Imagem: Ana Lourdes Bal/Universidade do Esporte
É possível
habitar o Brasil e ignorar o futebol?
Ou nascer na
Argentina, sob a sombra de Dom Diego, e não se sentir tocado por um
Superclássico?
Imagine,
então, nascer na Argentina, vir morar no Brasil, aos 9 anos, e simplesmente não
fazer a mínima ideia de quem lidera a Superliga ou quem tem mais chances no
Brasileirão.
O senso comum
que apregoa o velho e batido “o Brasil é o país do futebol” e que faz da
Argentina a eterna favorita a tudo que disputa, faria qualquer um acreditar que
o quadro descrito acima é totalmente fictício.
Somente
alguém que nasceu em Buenos Aires, com o pé no Rio da Prata, e pelas marés do
destino veio aportar em Natal, a Esquina da América, para contradizer o senso
comum que não se aplica a ilógica América Latina.
Ana Lourdes
Bal é essa argentina potiguar, apenas 22 anos, sem medo de errar, com vontade
de aprender e muita emoção para dar e vender, ela prova que há vida sem ter o
coração descompassado pelas canchas.
Até a página
dois, porém, porque essa menina/mulher, hermana e brazuca, descobriu que a
disritmia do futebol, num misto de alegria que baila tango e melancolia que
samba, pode guiar descobertas de amores, dores, (des)pudores e sobretudo, para
além do jogo, servir de farol para apontar o rumo do conhecimento da vida.
Por tudo
isso, no texto a seguir, não espere análises táticas, números, opiniões sobre
esse ou aquele jogador, esse ou aquele treinador, mas espere muito futebol,
muito além do futebol.
Pedro
Henrique Brandão Lopes
Amores e
desamores na cancha da vida
Por Ana
Lourdes Bal
Nascida e
criada até meus nove anos na Argentina, recentemente me indignei com uma frase
que ouvi em uma série: um escritor contava que se apaixonou por futebol quando
ainda era criança, segundo ele, porque era impossível crescer na Argentina e
não se apaixonar por futebol.
Jamais fui
essa criança.
Mas, talvez,
com mais idade, tive meus momentos de “legítima criança argentina”.
Um desses
momentos foi a Copa do Mundo de 2014, realizada aqui no Brasil.
Meu eu de 15
anos, de fato, não é tão diferente do atual, em relação ao quesito conhecimento
do mundo do futebol.
Com certeza,
eu não sabia o nome e a camisa que cada um dos integrantes daquele time usava,
mas estava apaixonada por cada um deles e pela possibilidade de vitória, àquela
altura, tão sonhada.
Era bastante
irônico ver a Argentina na final, em um território no qual não era nem um pouco
bem-vinda.
Final contra
a Alemanha.
Era um
domingo, fim de tarde, clima ameno.
Uma tradição
nos domingos dos argentinos é a famosa parrilla, o churrasco argentino.
Ela estava
presente naquele dia.
Não só nele,
mas também de todos os jogos daquela Copa.
Mas aquele
era um dia importante.
Aquele gol do
Higuain, nos iludiu.
Berramos e
nos calamos, ao ver que havia sido assinalado o impedimento.
Mas acredito
que o ponto alto do jogo, que levo até hoje, ainda não foi esse.
Aquele gol
que não foi nada feliz.
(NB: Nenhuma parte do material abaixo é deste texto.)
(** C26: Whatever is journaled, advanced and settled, in any order: the table keeps
    unique ids, increasing sequences and its constraints; every row stays, with
    what it was journaled with, its step only rising, and unchanged from the time
    it is no longer pending; the pending rows are listed exactly, in order; and
    an entry of the restore guard stays in it. *)
Theorem journal_keeps_its_history `{UuidCrate, Digest, SerdeJson} cmds t endpoint since :
  table_ok t ->
  let t' := foldl run_ops t cmds in
  table_ok t' /\ table_evolves t t' /\
  (exists l, pending_ops t' = List.map read_row l /\ StronglySorted (fun a b => (oc_seq a < oc_seq b)%Z) l /\
     forall c, c ∈ l <-> c ∈ ot_rows t' /\ is_pending c = true) /\
  (forall g, g ∈ restore_guard endpoint since t -> g ∈ restore_guard endpoint since t').
Proof.
  intros Hok. cbv zeta. destruct (run_all_keeps cmds t) as [He Hk]. specialize (Hk Hok). revert He Hk. generalize (foldl run_ops t cmds).
  intros t' He Hk. split_and!; [done|done| |].
  - exists (List.filter is_pending (ot_rows t')). assert (Hs : StronglySorted (fun a b => (oc_seq a < oc_seq b)%Z) (List.filter is_pending (ot_rows t'))).
    { apply sorted_filter, Hk. }
    split_and!; [|done|].
    + unfold pending_ops, by_seq. by rewrite sort_by_fixed.
    + intros c. rewrite !list_elem_of_In, filter_In. done.
  - intros g. unfold restore_guard, by_seq. rewrite !list_elem_of_omap. intros (c & Hc & Hg). exists c. split; [|done].
    rewrite sort_by_perm in Hc |- *. apply list_elem_of_In, filter_In in Hc as [Hc Hin]. apply list_elem_of_In, filter_In. split; [|done].
    destruct He as (l & rest & -> & Hf & _). apply in_app_iff. left. apply list_elem_of_In in Hc.
    apply list_elem_of_lookup in Hc as [i Hi]. destruct (Forall2_lookup_l _ _ _ _ _ Hf Hi) as (c' & Hi' & _ & _ & Hsame).
    rewrite Hsame in Hi'; [apply list_elem_of_In; by eapply list_elem_of_lookup_2|].
    unfold in_guard in Hin. rewrite !andb_true_iff in Hin. destruct Hin as [[[_ Hst%String.eqb_eq] _] _].
    unfold is_pending. by rewrite Hst.
Qed.

(** ** Delivery positions *)
Definition positions_ok (t : DeliveryTable) : Prop :=
  forall id c, t !! id = Some c -> (0 <= dc_acked_sequence c <= dc_sequence c)%Z.
(** A delivery row keeps its epoch for good, whatever calendar it is bound to;
    its sequence and its acknowledged sequence only rise, and the table's check
    that the second is within the first always holds; the row read back after a
    position the delivery reports is that position, up to the largest integer the
    column holds. *)
Theorem delivery_rows_only_rise (t : DeliveryTable) id entry entity epoch sequence acked :
  positions_ok t ->
  positions_ok (snd (bind_calendar id entry entity epoch t)) /\ positions_ok (set_delivery_position id sequence acked t) /\
  (forall id' c, t !! id' = Some c ->
     (exists c', snd (bind_calendar id entry entity epoch t) !! id' = Some c' /\ dc_delivery_epoch c' = dc_delivery_epoch c /\
        dc_sequence c' = dc_sequence c /\ dc_acked_sequence c' = dc_acked_sequence c) /\
     (exists c', set_delivery_position id sequence acked t !! id' = Some c' /\ dc_delivery_epoch c' = dc_delivery_epoch c /\
        (dc_sequence c <= dc_sequence c' /\ dc_acked_sequence c <= dc_acked_sequence c')%Z)) /\
  (forall row, load_delivery id t = Some row -> dr_sequence row <= sequence -> dr_acked_sequence row <= acked ->
     acked <= sequence -> (Z.of_N sequence <= i64_max)%Z ->
     exists row', load_delivery id (set_delivery_position id sequence acked t) = Some row' /\
       dr_sequence row' = sequence /\ dr_acked_sequence row' = acked /\ dr_delivery_epoch row' = dr_delivery_epoch row).
Proof.
  intros Hok. assert (Hnn : forall n, (0 <= as_i64 n)%Z) by (intros n; unfold as_i64, i64_max; lia). split_and!.
  - intros id' c. unfold bind_calendar. cbn [snd]. rewrite lookup_insert_Some. intros [[<- <-]|[_ Hc]]; [|by eapply Hok].
    destruct (t !! id) as [c|] eqn:E; cbn; [by eapply Hok|lia].
  - intros id' c. unfold set_delivery_position. destruct (t !! id) as [c0|] eqn:E; [|by apply Hok].
    rewrite lookup_insert_Some. intros [[<- <-]|[_ Hc]]; [|by eapply Hok]. cbn. specialize (Hok _ _ E). specialize (Hnn sequence). lia.
  - intros id' c Hc. split.
    + unfold bind_calendar. cbn [snd]. destruct (decide (id = id')) as [<-|Hne].
      * rewrite lookup_insert_eq, Hc. eexists. split; [reflexivity|]. by split_and!.
      * rewrite lookup_insert_ne by done. by exists c.
    + unfold set_delivery_position. destruct (t !! id) as [c0|] eqn:E; [|exists c; split_and!; [done|done|lia|lia]].
      destruct (decide (id = id')) as [<-|Hne].
      * rewrite lookup_insert_eq. rewrite E in Hc. injection Hc as ->. eexists. split; [reflexivity|]. cbn. specialize (Hok _ _ E). split_and!; [done|lia|lia].
      * rewrite lookup_insert_ne by done. exists c. split_and!; [done|done|lia|lia].
  - intros row. unfold load_delivery. destruct (t !! id) as [c|] eqn:E; [|done]. cbn [fmap option_fmap option_map]. intros [= <-].
    specialize (Hok _ _ E). cbn [read_delivery dr_sequence dr_acked_sequence]. intros Hs Ha Has Hmax.
    unfold set_delivery_position. rewrite E, lookup_insert_eq. cbn [fmap option_fmap option_map]. eexists. split; [reflexivity|].
    cbn [read_delivery dr_sequence dr_acked_sequence dr_delivery_epoch dc_sequence dc_acked_sequence dc_delivery_epoch].
    unfold as_i64. split_and!; [lia|lia|done].
Qed.

(** ** A sample *)
Definition sample_serde : SerdeJson := {|
  from_str := fun _ => Err "";
  to_string := fun _ => Err "";
  value_to_string := fun _ => "";
|}.
#[local] Existing Instance sample_crate.
#[local] Existing Instance sample_digest.
#[local] Existing Instance sample_serde.
Definition sample_op (id : Uuid) (action : Action) : NewOp :=
  mkNewOp id "office" "calendar.office" action 77 (Some "k") So_Voice (VObject [("a", VNull)]) VNull 1000.
Definition empty_ops : OpsTable := mkOpsTable [] 0.
Definition sample_ops : list NewOp := [sample_op 5 Ac_Create; sample_op 6 Ac_Dismiss; sample_op 5 Ac_Create].
Definition sample_table : OpsTable := match journal_ops sample_ops empty_ops with Ok (_, t) => t | Err _ => empty_ops end.
Definition sample_cmds : list OpsCommand := [Oc_AdvanceStep 5 1; Oc_Settle 6 (St_Applied 2000 VNull)].
Lemma empty_ops_ok : table_ok empty_ops.
Proof. split; constructor. Qed.
Lemma sample_table_ok : table_ok sample_table.
Proof.
  unfold sample_table. destruct (journal_ops sample_ops empty_ops) as [[outs t]|] eqn:E; [|exact empty_ops_ok].
  apply journal_ops_keeps in E as [_ Hk]. exact (Hk empty_ops_ok).
Qed.
Example sample_outcomes :
  match journal_ops sample_ops empty_ops with
  | Ok ([Jn_Inserted a; Jn_Inserted b; Jn_Existing c], t) => ow_seq a = 1%Z /\ ow_seq b = 2%Z /\ ow_seq c = 1%Z /\ length (ot_rows t) = 2%nat
  | _ => False
  end.
Proof. vm_compute. by split_and!. Qed.

Lemma journal_is_idempotent_witness :
  exists outs outs' t', journal_ops sample_ops empty_ops = Ok (outs, sample_table) /\ length (ot_rows sample_table) = 2%nat /\
    journal_ops sample_ops t' = Ok (outs', t') /\ Forall3 (answers_again t') sample_ops outs outs'.
Proof.
  destruct (journal_ops sample_ops empty_ops) as [[outs t]|] eqn:E; [|vm_compute in E; discriminate].
  assert (Et : t = sample_table) by (unfold sample_table; rewrite E; reflexivity).
  destruct (journal_is_idempotent sample_ops empty_ops outs t sample_cmds E) as (outs' & Hj & Hf).
  exists outs, outs', (foldl run_ops t sample_cmds). split; [by rewrite Et|]. split; [vm_compute; reflexivity|]. split; [exact Hj|exact Hf].
Defined.
Lemma journal_keeps_its_history_witness :
  restore_guard "office" 0 (foldl run_ops sample_table sample_cmds) <> [] /\
  table_ok (foldl run_ops (foldl run_ops sample_table sample_cmds) [Oc_Settle 6 (St_Rejected VNull)]) /\
  restore_guard "office" 0 (foldl run_ops (foldl run_ops sample_table sample_cmds) [Oc_Settle 6 (St_Rejected VNull)]) <> [].
Proof.
  pose proof (proj2 (run_all_keeps sample_cmds sample_table) sample_table_ok) as Hok.
  destruct (journal_keeps_its_history [Oc_Settle 6 (St_Rejected VNull)] (foldl run_ops sample_table sample_cmds) "office" 0 Hok)
    as (Hk & _ & _ & Hg).
  assert (Hin : mkGuardEntry Ac_Dismiss 77 (Some "k") 6 ∈ restore_guard "office" 0 (foldl run_ops sample_table sample_cmds)).
  { vm_compute. left. }
  split; [intros E; rewrite E in Hin; by apply not_elem_of_nil in Hin|]. split; [exact Hk|].
  intros E. apply Hg in Hin. rewrite E in Hin. by apply not_elem_of_nil in Hin.
Defined.

Definition sample_positions : DeliveryTable := {["office" := mkDeliveryColumns "e" "calendar.office" "epoch" 4 2]}.
Lemma delivery_rows_only_rise_witness :
  positions_ok sample_positions /\
  exists row, load_delivery "office" (set_delivery_position "office" 6 4 sample_positions) = Some row /\ dr_sequence row = 6 /\ dr_acked_sequence row = 4.
Proof.
  assert (Hok : positions_ok sample_positions).
  { intros id c Hc. unfold sample_positions in Hc. apply lookup_singleton_Some in Hc as [_ <-]. cbn. lia. }
  split; [exact Hok|].
  destruct (delivery_rows_only_rise sample_positions "office" "e" "calendar.office" "x" 6 4 Hok) as (_ & _ & _ & Hl).
  destruct (Hl (mkDeliveryRow "office" "e" "calendar.office" "epoch" 4 2)) as (row & Hr & Hs & Ha & _);
    [reflexivity|cbn; lia|cbn; lia|lia|unfold i64_max; lia|]. exists row. by split_and!.
Defined.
Não para mim, não para minha família, não para milhões
de argentinos.
Meu pai,
minutos antes daquele gol, olhou para mim e para meu irmão, e disse: “Chicos,
ustedes se van a acordar...”.
Pois é, eu
lembro bem.
Gol do Götze
no finalzinho da primeira parte da prorrogação.
Tão marcante,
que consigo lembrar até o nome do jogador!
Silêncio na
sala da minha casa.
Meu pai foi
para o lado de fora, atirar a taça de vinho que estava bebendo, no muro da
nossa casa.
O barulho do
estilhaço é tão claro na minha mente que, facilmente, poderia confundi-lo com o
meu coração sendo partido.
Acho que foi
o suficiente para mim: da mesma forma que amar alguém pode ser um sofrimento,
torcer por um time também pode ser.
Acompanhei um
pouco a Copa de 2018, mas nada se compara a fiel seguidora que fui da anterior.
Não era mais
o meu "primeiro amor".
Aquela
derrota me deixou traumatizada, e tive a certeza de que jamais queria sentir
aquilo novamente.
Talvez eu
tenha passado a vida inteira fugindo do medo inevitável de sofrer.
O segundo
momento é o atual, novembro de 2019.
Estou cercada
de um grupo de, em sua maioria, homens, onde praticamente todos são meus amigos
e alguns, chegam a ser “irmãos”.
Aqui, porém,
ser mulher nunca foi um problema, porque eu fui acolhida em uma família onde a
ovelha negra sou eu, mas por outra razão: não entendo absolutamente nada de
esporte.
‘Pero estoy
intentando’.
Encontro
motivo para gostar de esportes por gostar tanto desses amigos e ‘irmãos’ que
amam tanto o mundo da bola.
Vale a pena
tentar aprender só para ficar perto desses meninos.
É incrível
ver a empolgação deles ao comentar sobre o esporte que gostam.
É incrível
ver a felicidade deles depois de sair de uma transmissão de jogo.
É incrível
vê-los falando do que amam.
Também tive
meu momento “incrível” de participação.
E literalmente,
por trás das câmeras.
O gramado do
Frasqueirão acolheu minha primeira participação em campo, como fotógrafa.
Detalhe, essa
foi minha segunda vez dentro de um estádio para ver um jogo.
Questionamentos
mentais do que eu deveria fotografar foram bastante recorrentes.
Senti de
pertinho momentos de felicidade e, também de raiva daqueles jogadores, através
dos ouvidos e olhos.
E, também da
minha lente.
Decidi
apostar nisso.
A fotografia
vai além de você congelar aquele momento, mas é também o sentimento que a foto
pode carregar.
Futebol pode
transmitir zilhões de sentimentos.
Como eu senti
naquela Copa de 2014.
Foi essa
simbologia que procurei em campo.
Acabei me
somando ao grupo.
Andar pelo
gramado com uma câmera na mão também é incrível.
Editar fotos
é incrível.
Fazer parte
disso tudo é incrível.
Em pouco
tempo fiz, na prática, uma grande descoberta: talvez não é o jogo que seja tão
interessante e que apaixone tantos e tantas, o que seduz e faz o escritor da
série ter razão é tudo o que o futebol provoca ao seu redor.
Acabei me
apaixonando, novamente.
Dessa vez,
sem medo de sofrer.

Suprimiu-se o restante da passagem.